--- SOURCE INFORMATION Enclosed Below ---
Lemma used_foldl_putIOCB ds :
  forall c,
    is_int (used c) ->
    Z.of_nat (length ds) <= used c ->
    used (foldl putIOCB c ds) = used c - Z.of_nat (length ds)
    /\ queueSize (foldl putIOCB c ds) = queueSize c.
Proof.
  induction ds as [|d ds IH]; intros c Hi Hle.
  - cbn. split; [lia|reflexivity].
  - cbn [foldl length] in *.
    assert (Hu : used (putIOCB c d) = used c - 1).
    { cbn. apply wrap_int_small. unfold is_int in *. lia. }
    destruct (IH (putIOCB c d)) as [-> ->].
    + rewrite Hu. unfold is_int in *. lia.
    + rewrite Hu. lia.
    + rewrite Hu. cbn [queueSize putIOCB]. split; [lia|reflexivity].
Qed.

(** A write or read that the kernel accepted and whose completion a bounded
    poll harvests alone: the poll returns 1, [used] is back at its value
    before the submission, and the calls recorded from submission to the end
    of the poll are the creation of the reference for the callback, [onError]
    on it when the result is negative, the store of the reference at index 0
    of the caller's array and the deletion of the reference, in this order:
    the reference is created once, deleted once, and used in between only. *)
Theorem submitted_then_polled
    (strerror : Z -> string) (io_getevents : syscall) (result : Z)
    (asprintf_ok : bool) (newref theControl fileHandle position size buffer
     min max : Z) (w w1 : world) (evs : list io_event) (r : aio_ring)
    (e : io_event) :
  theControl <> 0 ->
  fst (getIOCB (control w)) <> 0 ->
  is_int (used (control w)) ->
  0 <= result ->
  newref <> 0 -> newref <> -1 ->
  w1 = submitWrite strerror result asprintf_ok newref theControl fileHandle
         position size buffer w
  \/ w1 = submitRead strerror result asprintf_ok newref theControl fileHandle
            position size buffer w ->
  artemis_io_getevents io_getevents (ring w1) min max (events (control w1))
    None = (1, evs, r) ->
  evs !!! 0%nat = e ->
  obj e = fst (getIOCB (control w)) ->
  fst (poll strerror io_getevents theControl min max w1) = 1
  /\ used (control (snd (poll strerror io_getevents theControl min max w1)))
     = used (control w)
  /\ calls (snd (poll strerror io_getevents theControl min max w1))
     = calls w
       ++ [NewGlobalRef newref]
       ++ error_delivery strerror newref e
       ++ [SetObjectArrayElement 0 newref; DeleteGlobalRef newref].
Proof.
  intros Hc Hp Hint Hres Hr0 Hr1 Hw1 Hget He Hobj.
  destruct (submit_accepted strerror result asprintf_ok newref theControl
              fileHandle position size buffer w Hc Hp Hres) as [HW HR].
  rewrite (poll_harvest strerror io_getevents theControl min max w1 1 evs r
             Hc Hget).
  cbn [fst snd control calls seq map flat_map foldl]. rewrite He, app_nil_r.
  assert (Hdata : data (deref w1 (obj e)) = newref).
  { unfold deref. rewrite Hobj.
    destruct Hw1 as [-> | ->]; rewrite ?HW, ?HR; cbn [heap];
      now rewrite lookup_total_insert_eq. }
  assert (Hctl : control w1 = snd (getIOCB (control w))).
  { destruct Hw1 as [-> | ->]; now rewrite ?HW, ?HR. }
  assert (Hcalls : calls w1 = calls w ++ [NewGlobalRef newref]).
  { destruct Hw1 as [-> | ->]; now rewrite ?HW, ?HR. }
  split; [reflexivity|]. split.
  - cbn [used putIOCB store_events]. rewrite Hctl.
    apply (used_putIOCB_after_getIOCB (control w) (snd (getIOCB (control w)))
             (fst (getIOCB (control w))) 0); auto.
    now destruct (getIOCB (control w)).
  - unfold poll_dispatch. rewrite Hdata, Hcalls.
    destruct (Z.eqb_spec newref 0); [contradiction|].
    destruct (Z.eqb_spec newref (-1)); [contradiction|].
    cbn [negb andb]. now rewrite <- !app_assoc.
Qed.

Lemma submitted_then_polled_witness :
  calls (snd (poll sample_strerror (wait_for (mk_io_event 100 (-5))) 1 1 1
                (submitWrite sample_strerror 1 true 7 1 5 0 4096 4096000
                   sample_world)))
  = [NewGlobalRef 7; CallVoidMethod_onError 7 5 "Input/output error";
     SetObjectArrayElement 0 7; DeleteGlobalRef 7].
Proof.
  refine (proj2 (proj2 (submitted_then_polled sample_strerror
            (wait_for (mk_io_event 100 (-5))) 1 true 7 1 5 0 4096 4096000
            1 1 sample_world _ _ idle_ring (mk_io_event 100 (-5))
            _ _ _ _ _ _ (or_introl eq_refl) eq_refl eq_refl eq_refl)));
    first [discriminate | lia | vm_compute; discriminate | idtac].
  unfold is_int. cbn. lia.
Defined.

(** ** The continuous loop: data syncs, failures of the wait *)

Lemma blockedPoll_event_round strerror dumb useFdatasync i lastFile w :
  aio_fildes (deref w (obj (array_get (events (control w)) i))) <> dumb ->
  blockedPoll_event strerror dumb useFdatasync i lastFile w
  = (true,
     (if useFdatasync
         && negb (lastFile
                  =? aio_fildes
                       (deref w (obj (array_get (events (control w)) i))))
      then aio_fildes (deref w (obj (array_get (events (control w)) i)))
      else lastFile),
     mk_world
       (putIOCB (control w) (obj (array_get (events (control w)) i)))
       (ring w) (heap w)
       (calls w
        ++ batch_calls strerror w useFdatasync lastFile
             [array_get (events (control w)) i])).
Proof.
  intros Hfd. unfold blockedPoll_event, batch_calls, blockedPoll_dispatch,
    error_delivery.
  set (e := array_get (events (control w)) i) in *.
  destruct (Z.eqb_spec (aio_fildes (deref w (obj e))) dumb) as [|_];
    [contradiction|].
  unfold deref in *. set (cb := heap w !!! obj e) in *.
  destruct (useFdatasync && negb (lastFile =? aio_fildes cb));
    unfold log, with_control; cbn [heap control calls ring];
    fold cb;
    destruct (wrap_int (res e) <? 0);
    destruct (data cb =? 0) eqn:Hd;
    cbn [negb heap control calls ring thisObject putIOCB];
    fold cb; rewrite ?Hd; cbn [negb app];
    rewrite <- ?app_assoc, ?app_nil_r; reflexivity.
Qed.

Lemma batch_calls_ext strerror w w' useFdatasync :
  heap w' = heap w ->
  thisObject (control w') = thisObject (control w) ->
  forall es lastFile,
    batch_calls strerror w' useFdatasync lastFile es
    = batch_calls strerror w useFdatasync lastFile es.
Proof.
  intros Hh Ht. induction es as [|e es IH]; intros lastFile; [reflexivity|].
  cbn [batch_calls]. unfold blockedPoll_dispatch, deref.
  rewrite Hh, Ht, !IH. reflexivity.
Qed.

(** The rounds of a sentinel-free stretch of a batch, with all their calls. *)
Lemma blockedPoll_events_stretch strerror dumb useFdatasync :
  forall (m j : nat) lastFile w,
    (forall k, (j <= k < j + m)%nat ->
       aio_fildes (deref w (obj (events (control w) !!! k))) <> dumb) ->
    exists lastFile' w',
      (forall n, (m <= n)%nat ->
         blockedPoll_events strerror dumb n useFdatasync (Z.of_nat j)
           lastFile w
         = blockedPoll_events strerror dumb (n - m) useFdatasync
             (Z.of_nat (j + m)) lastFile' w')
      /\ heap w' = heap w
      /\ ring w' = ring w
      /\ control w'
         = foldl putIOCB (control w)
             (map (fun k => obj (events (control w) !!! k)) (seq j m))
      /\ calls w'
         = calls w
           ++ batch_calls strerror w useFdatasync lastFile
                (map (fun k => events (control w) !!! k) (seq j m)).
Proof.
  induction m as [|m IH]; intros j lastFile w Hns.
  - exists lastFile, w. rewrite Nat.add_0_r. cbn. rewrite app_nil_r.
    repeat split; try reflexivity.
    intros n _. now rewrite Nat.sub_0_r.
  - assert (Hj : aio_fildes
                   (deref w (obj (array_get (events (control w))
                                    (Z.of_nat j)))) <> dumb).
    { unfold array_get. rewrite Nat2Z.id. apply Hns. lia. }
    pose proof (blockedPoll_event_round strerror dumb useFdatasync
                  (Z.of_nat j) lastFile w Hj) as Hround.
    unfold array_get in Hround. rewrite Nat2Z.id in Hround.
    set (e := events (control w) !!! j) in *.
    set (lf1 := if useFdatasync
                   && negb (lastFile =? aio_fildes (deref w (obj e)))
                then aio_fildes (deref w (obj e)) else lastFile) in *.
    set (w1 := mk_world (putIOCB (control w) (obj e)) (ring w) (heap w)
                 (calls w
                  ++ batch_calls strerror w useFdatasync lastFile [e]))
      in *.
    destruct (IH (S j) lf1 w1) as (lf' & w' & Hrun & Hh & Hr & Hc & Hcalls).
    { intros k Hk. apply Hns. lia. }
    exists lf', w'.
    split; [|split; [|split; [|split]]].
    + intros n Hn. destruct n as [|n]; [lia|].
      cbn [blockedPoll_events]. rewrite Hround.
      replace (Z.of_nat j + 1) with (Z.of_nat (S j)) by lia.
      rewrite Hrun by lia.
      replace (S j + m)%nat with (j + S m)%nat by lia. reflexivity.
    + exact Hh.
    + exact Hr.
    + rewrite Hc. reflexivity.
    + rewrite Hcalls. unfold w1 at 1. cbn [calls].
      rewrite (batch_calls_ext strerror w w1) by reflexivity.
      rewrite <- app_assoc. f_equal.
      cbn [seq map batch_calls]. fold e. subst lf1.
      destruct (useFdatasync
                && negb (lastFile =? aio_fildes (deref w (obj e))));
        cbn [app]; change (events (control w1)) with (events (control w));
        now rewrite ?app_nil_r, <- ?app_assoc.
Qed.

Lemma filter_fdatasync_dispatch strerror w e :
  List.filter is_fdatasync (blockedPoll_dispatch strerror w e) = [].
Proof.
  unfold blockedPoll_dispatch, error_delivery.
  destruct (data (deref w (obj e)) =? 0); [reflexivity|].
  destruct (wrap_int (res e) <? 0); reflexivity.
Qed.

Lemma filter_fdatasync_batch strerror w useFdatasync :
  forall es lastFile,
    List.filter is_fdatasync
      (batch_calls strerror w useFdatasync lastFile es)
    = if useFdatasync
      then sync_calls lastFile (map (fun e => aio_fildes (deref w (obj e))) es)
      else [].
Proof.
  induction es as [|e es IH]; intros lastFile.
  - now destruct useFdatasync.
  - cbn [batch_calls map sync_calls]. destruct useFdatasync; cbn [andb].
    + destruct (lastFile =? aio_fildes (deref w (obj e))); cbn [negb].
      * now rewrite List.filter_app, filter_fdatasync_dispatch, IH.
      * cbn [List.filter is_fdatasync].
        now rewrite List.filter_app, filter_fdatasync_dispatch, IH.
    + now rewrite List.filter_app, filter_fdatasync_dispatch, IH.
Qed.

Lemma sync_calls_same fd :
  forall fds, Forall (fun x => x = fd) fds -> sync_calls fd fds = [].
Proof.
  induction fds as [|x fds IH]; intros Hall; [reflexivity|].
  apply Forall_cons in Hall as [-> Hall]. cbn [sync_calls].
  rewrite Z.eqb_refl. now apply IH.
Qed.

(** The data syncs of a batch without sentinel.  With [useFdatasync] the
    loop calls [fdatasync] once wherever the target descriptor of an event
    differs from the one of the event before it (from [-1] at the start of
    the batch), on that descriptor; without it, never.  So a batch whose
    events all target one descriptor [fd], not [-1], costs one call. *)
Theorem blockedPoll_syncs_on_change
    (strerror : Z -> string) (dumb : Z) (useFdatasync : bool) (n : nat)
    (w : world) :
  (forall k, (k < n)%nat ->
     aio_fildes (deref w (obj (events (control w) !!! k))) <> dumb) ->
  exists w',
    blockedPoll_events strerror dumb n useFdatasync 0 (-1) w = (true, w')
    /\ exists cs,
         calls w' = calls w ++ cs
         /\ List.filter is_fdatasync cs
            = (if useFdatasync
               then sync_calls (-1)
                      (map (fun k => aio_fildes
                                       (deref w
                                          (obj (events (control w) !!! k))))
                         (seq 0 n))
               else [])
         /\ forall fd,
              useFdatasync = true -> (0 < n)%nat -> fd <> -1 ->
              (forall k, (k < n)%nat ->
                 aio_fildes (deref w (obj (events (control w) !!! k))) = fd) ->
              List.filter is_fdatasync cs = [fdatasync fd].
Proof.
  intros Hns.
  destruct (blockedPoll_events_stretch strerror dumb useFdatasync n 0 (-1) w)
    as (lf' & w' & Hrun & _ & _ & _ & Hcalls).
  { intros k Hk. apply Hns. lia. }
  exists w'. split.
  - change 0 with (Z.of_nat 0). rewrite (Hrun n) by lia.
    now rewrite Nat.sub_diag.
  - eexists. split; [exact Hcalls|].
    rewrite filter_fdatasync_batch, map_map. split; [reflexivity|].
    intros fd -> Hn Hfd Hall.
    destruct n as [|n]; [lia|]. cbn [seq map sync_calls].
    rewrite (Hall 0%nat) by lia.
    destruct (Z.eqb_spec (-1) fd) as [|_]; [congruence|].
    f_equal. apply sync_calls_same. apply Forall_forall. intros x Hx.
    apply list_elem_of_In, in_map_iff in Hx as (k & <- & Hk).
    apply in_seq in Hk. apply Hall. lia.
Qed.

Lemma blockedPoll_syncs_on_change_witness :
  exists w',
    blockedPoll_events sample_strerror 3 2 true 0 (-1) harvest_world
    = (true, w')
    /\ List.filter is_fdatasync (calls w') = [fdatasync 5].
Proof.
  destruct (blockedPoll_syncs_on_change sample_strerror 3 true 2
              harvest_world) as (w' & Hrun & cs & Hcalls & _ & Hone).
  - intros k Hk. destruct k as [|[|k]]; [vm_compute; discriminate..|lia].
  - exists w'. split; [exact Hrun|]. rewrite Hcalls. cbn [app].
    apply (Hone 5); [reflexivity|lia|discriminate|].
    intros k Hk. destruct k as [|[|k]]; [reflexivity..|lia].
Defined.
--- End of Enclosed SOURCE INFORMATION ---
Using the data above, say how many lines include the word "Hdata". Write only that number.

● TASK OUTPUT
2